> [AIM OF THE TASK]: For each entry in the listing, produce an exact copy.

========

Lemma environ_at_train_map_calls_nil tok w l :
  Forall (map_call tok) l → environ_at_train w l = [].
Proof.
  intros H. rewrite <- (app_nil_r l). by rewrite (environ_at_train_map_calls tok).
Qed.

Ltac environ_simpl :=
  repeat (cbn [environ_at_train app];
          repeat match goal with
          | H : Forall (map_call ?tok) ?l
            |- context [environ_at_train ?w (?l ++ ?rest)] =>
              rewrite (environ_at_train_map_calls tok w l rest H)
          | H : Forall (map_call ?tok) ?l |- context [environ_at_train ?w ?l] =>
              rewrite (environ_at_train_map_calls_nil tok w l H)
          end).

Lemma notebook_environ_at_train :
  always notebook (λ l o,
    environ_at_train [] l `prefix_of` [[]; topology] ∧
    (o = Done tt → environ_at_train [] l = [[]; topology])).
Proof.
  unfold notebook.
  repeat nb_step ltac:(split; [environ_simpl; by eexists | done]).
  split; [|intros _]; environ_simpl; [by exists []|done].
Qed.

(** The first training starts before the notebook has written any
    environment variable; the DeepSpeed training starts after all five were
    written.  No other training is started. *)
Theorem environ_when_training (lib : library) :
  let r := run lib notebook [] in
  environ_at_train [] r.1 `prefix_of` [[]; topology] ∧
  (r.2 = Done tt → environ_at_train [] r.1 = [[]; topology]).
Proof. apply notebook_environ_at_train. Qed.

========

> [SOLUTION]:
Lemma environ_at_train_map_calls_nil tok w l :
  Forall (map_call tok) l → environ_at_train w l = [].
Proof.
  intros H. rewrite <- (app_nil_r l). by rewrite (environ_at_train_map_calls tok).
Qed.

Ltac environ_simpl :=
  repeat (cbn [environ_at_train app];
          repeat match goal with
          | H : Forall (map_call ?tok) ?l
            |- context [environ_at_train ?w (?l ++ ?rest)] =>
              rewrite (environ_at_train_map_calls tok w l rest H)
          | H : Forall (map_call ?tok) ?l |- context [environ_at_train ?w ?l] =>
              rewrite (environ_at_train_map_calls_nil tok w l H)
          end).

Lemma notebook_environ_at_train :
  always notebook (λ l o,
    environ_at_train [] l `prefix_of` [[]; topology] ∧
    (o = Done tt → environ_at_train [] l = [[]; topology])).
Proof.
  unfold notebook.
  repeat nb_step ltac:(split; [environ_simpl; by eexists | done]).
  split; [|intros _]; environ_simpl; [by exists []|done].
Qed.

(** The first training starts before the notebook has written any
    environment variable; the DeepSpeed training starts after all five were
    written.  No other training is started. *)
Theorem environ_when_training (lib : library) :
  let r := run lib notebook [] in
  environ_at_train [] r.1 `prefix_of` [[]; topology] ∧
  (r.2 = Done tt → environ_at_train [] r.1 = [[]; topology]).
Proof. apply notebook_environ_at_train. Qed.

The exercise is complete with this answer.